The Federal Reserve’s decision late Sunday to cut interest rates by 1 percentage point to a range of 0 to 0.25 percent was meant to strengthen confidence on the Street. Low interest rates tend to tame investor fears because they incentivize businesses and consumers to spend more.
But this time it seemed to have the opposite effect, with the S&P 500 and tech-heavy Nasdaq Composite also falling more than 9 percent during the day’s trading session. The global markets didn’t fare much better.
With lockdowns and citywide curfews in major cities around the world, retailers and other discretionary businesses, such as travel and dining out, will be disproportionately affected in the days, weeks or even months to come.
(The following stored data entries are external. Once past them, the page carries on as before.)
Lemma Is_valid_scale_zero_iff (s : string) :
  Is_valid_scale s = 0%Z <-> Get_type s = UNKNOWN.
Proof.
  split; intros H.
  - destruct (Temperature_eq_dec (Get_type s) UNKNOWN) as [|N]; [assumption|].
    apply Is_valid_scale_one_iff in N. congruence.
  - destruct (Is_valid_scale_range s) as [|V]; [assumption|].
    apply Is_valid_scale_one_iff in V. contradiction.
Qed.

Lemma valid_scales_NoDup : NoDup valid_scales.
Proof.
  unfold valid_scales.
  repeat (constructor; [ simpl; intros H;
    repeat (destruct H as [H|H]; [discriminate|]); contradiction | ]).
  constructor.
Qed.

(** C6. For every string [s], [Is_valid_scale s] returns true (the [int] 1)
    exactly when [Get_type s] is not [UNKNOWN], and returns false (0)
    exactly when it is; both functions decide membership in the one list
    [valid_scales], which holds 19 pairwise distinct literals. *)
Theorem C6_Is_valid_scale_iff_Get_type_known :
  (forall s, Is_valid_scale s = 1%Z <-> Get_type s <> UNKNOWN) /\
  (forall s, Is_valid_scale s = 0%Z <-> Get_type s = UNKNOWN) /\
  (forall s, Is_valid_scale s = 1%Z <-> In s valid_scales) /\
  (forall s, Get_type s <> UNKNOWN <-> In s valid_scales) /\
  List.length valid_scales = 19%nat /\
  NoDup valid_scales.
Proof.
  repeat apply conj.
  - exact Is_valid_scale_one_iff.
  - exact Is_valid_scale_zero_iff.
  - exact Is_valid_scale_In.
  - exact Get_type_known_In.
  - reflexivity.
  - exact valid_scales_NoDup.
Qed.

(** C7. [Get_type] maps "Re", "re" and "RE" to [REAUMUR], maps "R" and "r"
    to [RANKINE], and yields [UNKNOWN] for every string that is not one of
    the 19 literals of the whitelist; "X" and "rE" are two such strings. *)
Theorem C7_Get_type_casing_whitelist :
  Get_type "Re" = REAUMUR /\ Get_type "re" = REAUMUR /\ Get_type "RE" = REAUMUR /\
  Get_type "R" = RANKINE /\ Get_type "r" = RANKINE /\
  (forall s, ~ In s valid_scales -> Get_type s = UNKNOWN) /\
  Get_type "X" = UNKNOWN /\ Get_type "rE" = UNKNOWN.
Proof.
  repeat split; try reflexivity.
  intros s H. destruct (Temperature_eq_dec (Get_type s) UNKNOWN) as [|N]; [assumption|].
  apply Get_type_known_In in N. contradiction.
Qed.

(** * Conversion engine: control flow *)

(** Once both identifiers have been resolved, each program is a case
    analysis on the two tags and on the guard [value < 0]. *)
Ltac by_tags source target :=
  unfold Fixed.Convert_temperature, Enhanced.Convert_temperature;
  destruct (Get_type source); destruct (Get_type target);
  cbn; try congruence; try tauto.

Lemma Convert_temperature_same_on_known_target
  (value : float) (source target : string) :
  Get_type target <> UNKNOWN ->
  Fixed.Convert_temperature value source target
  = Enhanced.Convert_temperature value source target.
Proof.
  by_tags source target; intros _; destruct (value <? 0)%float; reflexivity.
Qed.

Lemma Enhanced_succeeds_on_valid_input
  (value : float) (source target : string) :
  Get_type source <> UNKNOWN ->
  Get_type target <> UNKNOWN ->
  (Get_type source = KELVIN \/ Get_type source = RANKINE ->
   (value <? 0)%float = false) ->
  exists r, Enhanced.Convert_temperature value source target = Ok r.
Proof.
  by_tags source target; intros _ _ G;
    try (rewrite G by auto); cbn; eexists; reflexivity.
Qed.

Lemma Both_return_on_valid_input
  (value : float) (source target : string) :
  Get_type source <> UNKNOWN ->
  Get_type target <> UNKNOWN ->
  (Get_type source = KELVIN \/ Get_type source = RANKINE ->
   (value <? 0)%float = false) ->
  exists r,
    Fixed.Convert_temperature value source target = Ok r /\
    Enhanced.Convert_temperature value source target = Ok r.
Proof.
  intros Hs Ht Hg.
  destruct (Enhanced_succeeds_on_valid_input value source target Hs Ht Hg) as [r Hr].
  exists r. split; [|exact Hr].
  now rewrite Convert_temperature_same_on_known_target.
Qed.

(** C9. On every input whose two identifiers resolve to known scales and
    whose value passes the absolute-scale guard, [Convert_temperature] of
    gradus_fixed.c and of gradus_enhanced.c both return, and return the
    same double. *)
Theorem C9_fixed_and_enhanced_agree
  (value : float) (source target : string) :
  Get_type source <> UNKNOWN ->
  Get_type target <> UNKNOWN ->
  (Get_type source = KELVIN \/ Get_type source = RANKINE ->
   (value <? 0)%float = false) ->
  exists r,
    Fixed.Convert_temperature value source target = Ok r /\
    Enhanced.Convert_temperature value source target = Ok r.
Proof.
  intros Hs Ht Hg.
  rewrite (Convert_temperature_same_on_known_target value source target Ht).
  destruct (Enhanced_succeeds_on_valid_input value source target Hs Ht Hg) as [r Hr].
  exists r. split; exact Hr.
Qed.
Over the weekend, a number of apparel and footwear retailers announced temporary store closures in North America to help contain the spread of COVID-19. Aside from a loss of sales from decreased foot traffic during the shutdown, almost all said they would continue to pay hourly workers while closed, causing further financial pressures. While some sales will naturally shift online, some won’t. And it will be hard for retailers to convince shoppers to spend money on things like apparel or luxury products while stuck at home.
But Siegel pointed out that company concerns aren’t so much an anxiety over missed sales in the short term.
“The bigger fear is about liquidity,” he said. Or, the company’s ability to prove its value to the market.
As a result, more retailers and mall owners will likely follow suit, looking for rent concessions and other ways to trim expenses, said Craig Johnson, founder of Consumer Growth Partners, a private equity investment and advisory firm.
“It’s what I would call a prudent course,” Johnson explained. “The retailers aren’t going to be able to pay that [rent] if their stores are closed. Even the ones that are open are operating fewer hours and with half the customers than they used to.
“So other landlords we anticipate will do this,” he continued of the moves by Simon and Macerich. “Because the same economic pressures are at play; they affect everybody. The smarter retailers, such as Simon, are readying themselves for those potential issues as they come down the road.”